Modified: pkg/dplR/ChangeLog
===================================================================
--- pkg/dplR/ChangeLog	2014-03-27 00:42:17 UTC (rev 743)
+++ pkg/dplR/ChangeLog	2014-03-27 11:35:13 UTC (rev 744)
@@ -5,8 +5,17 @@
 
 - Added signal-to-noise ratio as an output. Followed pg 109 in
   Cook's chapter in Hughes et al. 2011.
+- New outputs 'n.cores' and 'n.trees' show the total number of cores and
+  trees in the window, respectively.  At least one non-missing value is
+  required for a core and tree to be counted.
+- When using period = "common" in rwi.stats() or
+  rwi.stats.running(), the number of trees 'n' in the return value
+  is now 0 instead of the full number in case there are no complete
+  cases in the running window.
+- 'c.eff' in the return value is now 0 if no correlations were
+  computed
+- Optimizations
 
-
 * CHANGES IN dplR VERSION 1.5.9
 
 Files: dplR.h, rcompact.c, redfit.c

Modified: pkg/dplR/DESCRIPTION
===================================================================
--- pkg/dplR/DESCRIPTION	2014-03-27 00:42:17 UTC (rev 743)
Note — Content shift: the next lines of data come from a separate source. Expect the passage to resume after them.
Lemma take_turn_steps io opts taken ph fs s fs' s' ph' op t :
  take_turn path t io opts taken ph fs s = (fs', s', ph', op) ->
  (steps_left ph' <= steps_left ph - progress (turn_of t) t (steps_left ph))%nat.
Proof.
  unfold progress. destruct t as [i|i]; simpl; rewrite decide_True by done.
  - destruct ph; simpl; intros H; simplify_eq/=; unfold fire_save, fire_apply; repeat (case_match; simplify_eq/=); lia.
  - intros [= <- <- <- <-]. destruct ph; simpl; unfold fire_apply; repeat case_match; simpl; lia.
Qed.
Lemma take_turn_outcome io opts taken ph fs s fs' s' ph' op t r :
  take_turn path t io opts taken ph fs s = (fs', s', ph', op) -> outcome ph = Some r -> outcome ph' = Some r.
Proof.
  destruct t as [i|i]; simpl; [|intros [= <- <- <- <-]; by rewrite (proj2 (hook_returns_keeps ph s))].
  intros H Ho. assert (holds ph = false /\ ph <> AtLock) as [Hh Hl] by by destruct ph.
  apply advance_after in H as (_ & _ & _ & _ & ->); done.
Qed.

(** the Save [j] with its process: what is left of it, and what it will return *)
Definition standing (j : nat) w (left : nat) (out : option (result (SaveError E) File)) : Prop :=
  exists b, w.(w_jobs) !! j = Some b /\ is_Some (w.(w_stores) !! b.(j_proc)) /\ (steps_left b.(j_phase) <= left)%nat
    /\ forall r, out = Some r -> outcome b.(j_phase) = Some r.

Lemma sched_standing w t j left out :
  standing j w left out -> standing j (sched path t w) (left - progress j t left) out.
Proof.
  intros (b & Hj & [s Hs] & Hle & Hr). unfold sched. destruct (decide (turn_of t = j)) as [Ht|Hne].
  - rewrite Ht, Hj, Hs. destruct (take_turn _ _ _ _ _ _ _ _) as [[[fs1 s1] ph] op] eqn:Ha.
    exists (b <| j_phase := ph |>). simpl. rewrite !lookup_insert_eq. split_and!; [done|eauto| |].
    + apply take_turn_steps in Ha. rewrite Ht in Ha. unfold progress in *.
      destruct t; simpl in Ht; subst; rewrite !decide_True in * by done; repeat (case_match; try done);
        rewrite ?Nat.ltb_lt, ?Nat.ltb_ge in *; lia.
    + intros r Hout. eapply take_turn_outcome; [exact Ha | by apply Hr].
  - assert (progress j t left = 0)%nat as -> by (unfold progress; destruct t; simpl in Hne; by rewrite decide_False).
    rewrite Nat.sub_0_r. destruct (w_jobs w !! turn_of t) as [c|]; [|exists b; eauto].
    destruct (w_stores w !! j_proc c) as [sc|]; [|exists b; eauto].
    destruct (take_turn _ _ _ _ _ _ _ _) as [[[fs1 s1] ph] op]. exists b. simpl.
    rewrite lookup_insert_ne by done. split_and!; [done| |done|done].
    destruct (decide (j_proc c = j_proc b)) as [->|]; [rewrite lookup_insert_eq | rewrite lookup_insert_ne by done]; eauto.
Qed.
+++ pkg/dplR/DESCRIPTION	2014-03-27 11:35:13 UTC (rev 744)
@@ -3,7 +3,7 @@
 Type: Package
 Title: Dendrochronology Program Library in R
 Version: 1.6.0
-Date: 2014-03-26
+Date: 2014-03-27
 Authors at R: c(person("Andy", "Bunn", role = c("aut", "cph",
         "cre", "trl"), email = "andy.bunn at wwu.edu"), person("Mikko",
         "Korpela", role = c("aut", "trl")), person("Franco", "Biondi",

Modified: pkg/dplR/R/rwi.stats.running.R
===================================================================
--- pkg/dplR/R/rwi.stats.running.R	2014-03-27 00:42:17 UTC (rev 743)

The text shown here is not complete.